Lemma contents_lines_text i contents :
  Z.of_nat (i + length contents) < 10 ^ 64 → Forall (λ c, in_u 64 (zlen c) ∧ Forall is_byte c) contents →
  Forall (Forall line_char) (contents_lines i contents).
Proof.
  intros Hi Hc. revert i Hi. induction Hc as [|c cs [Hc Hb] _ IH]; intros i Hi; [constructor|].
  cbn [contents_lines]. simpl in Hi. apply Forall_app. split.
  - apply content_lines_text; [lia|done|done].
  - apply IH. lia.
Qed.

Lemma cc_lines_text fl files contents :
  identifiers fl → in_u 64 (zlen files) → Forall (Forall is_byte) files → small_files contents →
  Forall (Forall line_char) (cc_lines fl files contents).
Proof.
  intros Hfl Hn Hf [Hc Hcs]. unfold cc_lines, in_u, zlen in *. rewrite !Forall_app. split_and!.
  - by apply names_lines_text.
  - apply contents_lines_text; [simpl; lia|done].
  - apply tail_lines_text; [done|lia].
Qed.

Lemma read_contents i contents names arrays :
  Z.of_nat (i + length contents) < 10 ^ 64 → Forall (λ c, in_u 64 (zlen c) ∧ Forall is_byte c) contents →
  foldl read_line (outside names arrays []) (contents_lines i contents) =
  outside names (arrays ++ contents) [].
Proof.
  intros Hi Hc. revert i arrays Hi. induction Hc as [|c cs [Hc Hb] _ IH]; intros i arrays Hi.
  { by rewrite app_nil_r. }
  cbn [contents_lines]. simpl in Hi. rewrite foldl_app, content_block by (done || lia).
  rewrite IH by lia. by rewrite <- (assoc_L (++)).
Qed.

Lemma read_names fl files :
  in_u 64 (zlen files) → Forall (Forall is_byte) files →
  foldl read_line no_reading (names_lines fl files) = outside files [] [].
Proof.
  intros Hn Hf. unfold names_lines.
  set (pre := [_; _; _; _; _; _]). set (ns := in_namespace _ _).
  change (foldl read_line (outside [] [] []) (pre ++ ns ++ [str "namespace {"; []] ++
    ([str "std::array<std::string_view, " ++ dec (zlen files) ++ str "> names{{"] ++
     ((λ file, str "    " ++ [quote] ++ c_hex_escape file ++ [quote] ++ str ",") <$> files) ++
     [str "}};"; []])) = outside files [] []).
  rewrite !(foldl_app _ _ (_ ++ _)). rewrite (read_nothing _ pre), (read_nothing _ ns), (read_nothing _ [_; _]).
  - by apply names_block.
  - done.
  - apply (bool_decide_unpack (Forall _ _)). by vm_compute.
  - done.
  - unfold ns, in_namespace. case_bool_decide; [constructor|]. apply Forall_singleton.
    rewrite (assoc_L (++)). apply opens_none_space.
  - done.
  - apply (bool_decide_unpack (Forall _ _)). by vm_compute.
Qed.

__WORK ITEM__:
Report each line in the data above that holds the word "intros" by copying it.

__RESPONSE AREA__:
  intros Hi Hc. revert i Hi. induction Hc as [|c cs [Hc Hb] _ IH]; intros i Hi; [constructor|].
  intros Hfl Hn Hf [Hc Hcs]. unfold cc_lines, in_u, zlen in *. rewrite !Forall_app. split_and!.
  intros Hi Hc. revert i arrays Hi. induction Hc as [|c cs [Hc Hb] _ IH]; intros i arrays Hi.
  intros Hn Hf. unfold names_lines.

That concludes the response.